Rather, they expected the transition as part of the U.S. housing market’s move to stabilize. “Bankers are slow, and they have always been slow,” said one well placed Wall Street insider, who agreed to talk about the development as long as his name wouldn’t be used since his mortgage business with bankers could suffer.
“They have been waiting and wondering what to do. This explosion of foreclosures is so big that they just don’t really know how to handle things. There are millions left out there to foreclose and the banks know that.”
A variety of companies have popped up to aid the banks, including real estate research firms eager to sell mortgage lenders all sorts of research to help their decisions. Risk management has taken on a whole new meaning in the industry as lenders attempt to cope with falling home prices in the hardest hit cities and sell off the inventory of surplus homes.
There’s good reason for lenders to sell homes as short sales instead of bank owned REOs or foreclosed homes. Distressed homes in April sold at deep discounts, according to the National Association of Realtors monthly report. Foreclosures sold for an average discount below other homes value of 21%, while short sales were slashed just 14% on average.
Homeowners at risk of foreclosure and in default of their mortgages are taking longer than ever to be foreclosed, with some mortgage holders reporting that they have not made a loan payment and are still living in their homes four years after not making a mortgage payment.
Banks are cutting the asking prices on homes in default to their lowest levels in seven years to appeal to eager buyers shopping for a deal to purchase.

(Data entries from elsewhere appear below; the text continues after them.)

(** * Tokan: the observer registry and the mutation router

    A shallow embedding of the [Tokan] class (a facade over the DOM
    [MutationObserver] API): its private fields, the five public methods
    [watch], [unwatch], [on], [start], [stop] and the private
    [observerRouter] callback, followed by the properties of the
    specification that concern them.

    Modelling conventions.
    - DOM nodes, [MutationObserver] objects and JavaScript function objects
      are handles (natural numbers): the class only ever compares them by
      identity or passes them on.
    - A filter callback is a handle together with the predicate it
      computes; the handle is its identity for [Set] membership.  Filter
      callbacks are taken to be pure.
    - Listener callbacks are opaque: invoking one is recorded in the host
      log and has no effect on the router (a listener that re-enters the
      router is seen as a later call of the corresponding method).
    - Everything the class asks of the host (constructing, connecting,
      disconnecting and flushing a [MutationObserver], invoking a listener)
      is appended, in program order, to the log of the [Host].
    - [observerId] is a JavaScript number used as a counter from 0 in steps
      of one; it is a [nat] here (the counter is exact below 2^53). *)

From Stdlib Require Import String List Bool Arith Lia Sorted.
Import ListNotations.

Set Implicit Arguments.

(** ** Data model *)

Definition Node := nat.
Definition FunctionRef := nat.
Definition ObserverRef := nat.

(** [type TokanMutationFilterCallback = (node: Node) => boolean] *)
Record TokanMutationFilterCallback := {
  fn : FunctionRef;
  holds : Node -> bool
}.

(** [type TokanMutationFilter = string | TokanMutationFilterCallback] *)
Inductive TokanMutationFilter :=
| FilterString (s : string)
| FilterCallback (f : TokanMutationFilterCallback).

(** [type TokanMutationKindOptions]; every field is optional. *)
Record TokanMutationKindOptions := {
  opt_oldValue : option bool;
  opt_subtree : option bool;
  opt_filters : option (list TokanMutationFilter)
}.

(** [type TokanEventCallback = (nodeList: Node, data?: unknown) => void] *)
Definition TokanEventCallback := FunctionRef.

(** The part of the DOM's [MutationObserverInit] dictionary that [watch]
    fills in. *)
Record MutationObserverInit := {
  attributes : option bool;
  attributeOldValue : option bool;
  attributeFilter : option (list string);
  characterData : option bool;
  characterDataOldValue : option bool;
  childList : option bool;
  subtree : option bool
}.

(** [config: {}] *)
Definition emptyInit : MutationObserverInit :=
  {| attributes := None; attributeOldValue := None; attributeFilter := None;
     characterData := None; characterDataOldValue := None;
     childList := None; subtree := None |}.

(** [type TokanObserverDescriptor] *)
Record TokanObserverDescriptor := {
  id : nat;
  instance : ObserverRef;
  config : MutationObserverInit;
  filters : list TokanMutationFilterCallback;
  started : bool
}.

Definition set_started (b : bool) (d : TokanObserverDescriptor)
  : TokanObserverDescriptor :=
  {| id := id d; instance := instance d; config := config d;
     filters := filters d; started := b |}.

Definition set_config (c : MutationObserverInit) (d : TokanObserverDescriptor)
  : TokanObserverDescriptor :=
  {| id := id d; instance := instance d; config := c;
     filters := filters d; started := started d |}.

(** [listeners: { [key in TokanMutationEvent]: TokanEventCallback[] }] *)
Record Listeners := {
  added : list TokanEventCallback;
  attributeChanged : list TokanEventCallback;
  characterDataChanged : list TokanEventCallback;
  removed : list TokanEventCallback
}.

(** The private fields of [class Tokan].  [observers] is a JavaScript [Set]
    of descriptor objects: a sequence in insertion order (every descriptor
    is a fresh object, so [add] always appends). *)
Record Tokan := {
  target : Node;
  observerId : nat;
  observers : list TokanObserverDescriptor;
  listeners : Listeners
}.

(** The DOM's [MutationRecord], as far as the router reads it. *)
Inductive MutationRecordType := Attributes | CharacterData | ChildList.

Lenders sold 109,521 residential properties as short sales in the first quarter of the year, according to RealtyTrac, up 25% from the same period a year ago. Banks also sold off 123,788 homes through foreclosure sales in the first quarter, a decline of 15% from a year earlier.
The change comes as a result of a variety of issues plaguing the housing market, including the major five U.S. banks settlement with 49 states in the robo-signing scandal, restrictions placed on lenders to prove they hold the paperwork to legally foreclose on a property and delays caused by state and county regulations put into effect to safeguard consumers.